Lemma secure_auth_route c ar : r = RAuth ar → client_ok u c → secure (auth_route s c ar) (λ ca, client_ok u ca.1).
Proof.
  intros Hr Hc. destruct ar as [guild gr| | | | |t| | | | | |id pr|]; simpl.
  - unfold current_guild_injector. eapply (guarded_bind _ _ _ _ (λ cg, client_ok u cg.1 ∧
      on_ok (λ o, ∀ g, o = Some g → g ∈ guilds_of u ∧ ug_id g = guild) cg.2)).
    + destruct (Z.eqb_spec guild 0); [by apply guarded_ret|]. unfold fetch_guild.
      eapply guarded_bind; [by apply secure_user_guilds|]. intros [c' [l|]] [Hc' Hl]; apply guarded_ret; simpl in *; [|done].
      split; [done|]. intros g [Hg Hid]%find_first_Some. rewrite (Hl l eq_refl). apply Z.eqb_eq in Hid. done.
    + intros [c' o] [Hc' Ho]. simpl in *. apply (secure_keep _ _ (on_ok (λ _, True))); [done|].
      destruct o as [o|e]; [|by apply guarded_ret]. simpl in Ho. eapply (guarded_bindr _ _ _ _ (λ g, manages u (ug_id g) ∧ ug_id g = guild)).
      * destruct o as [g|]; simpl; [|by apply guarded_ret]. destruct (may_manage g) eqn:Hg; apply guarded_ret; simpl; [|done].
        destruct (Ho g eq_refl). split; [by exists g | done].
      * intros g [Hg Hid]. apply secure_guild_route; [by rewrite Hid|done].
  - eapply guarded_bind; [by apply secure_user_guilds|]. intros [c' l] [Hc' Hl]. simpl in *.
    apply (secure_keep _ _ (on_ok (λ _, True))); [done|]. secure_tac.
    apply secure_ask_ok. exists u. split; [done|]. by rewrite (Hl _ ltac:(eassumption)).
  - apply (secure_keep _ _ (on_ok (λ _, True))); [done|]. by apply secure_update_slot.
  - apply (secure_keep _ _ (on_ok (λ _, True))); [done|]. unfold list_user_premium_slots. secure_tac.
  - apply (secure_keep _ _ (on_ok (λ _, True))); [done|]. unfold get_all_sessions_route. secure_tac.
  - eapply secure_keep; [done|]. apply secure_del_session.
  - apply (secure_keep _ _ (on_ok (λ _, True))); [done|]. unfold create_api_token. secure_tac.
  - apply (secure_keep _ _ (on_ok (λ _, True))); [done|]. unfold del_all_sessions_route. secure_tac.
  - eapply guarded_bind; [by apply secure_current_user|]. intros [c' x] [Hc' _]. simpl in *.
    apply (secure_keep _ _ (on_ok (λ _, True))); [done|]. secure_tac.
  - apply (secure_keep _ _ (on_ok (λ _, True))); [done|]. unfold get_user_plugins_route. secure_tac.
  - apply (secure_keep _ _ (on_ok (λ _, True))); [done|]. unfold create_plugin_route. cbv zeta. secure_tac.
  - apply (secure_keep _ _ (on_ok (λ _, True))); [done|].
    eapply guarded_bindr; [apply secure_plugin_middleware|]. intros p Hp. by eapply secure_plugin_route.
  - apply (secure_keep _ _ (on_ok (λ _, True))); [done|]. unfold handle_logout. secure_tac.
Qed.
End logged_in.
◆ ◆ ◆
> [INSTRUCTIONS FOR THE TASK]:
All that belongs in your answer is the stretch of entries above from the line with "guarded_ret|]. unfold fetch_guild." through the line with "in *; [|done].", printed exactly.

> [OUTPUT]:
    + destruct (Z.eqb_spec guild 0); [by apply guarded_ret|]. unfold fetch_guild.
      eapply guarded_bind; [by apply secure_user_guilds|]. intros [c' [l|]] [Hc' Hl]; apply guarded_ret; simpl in *; [|done].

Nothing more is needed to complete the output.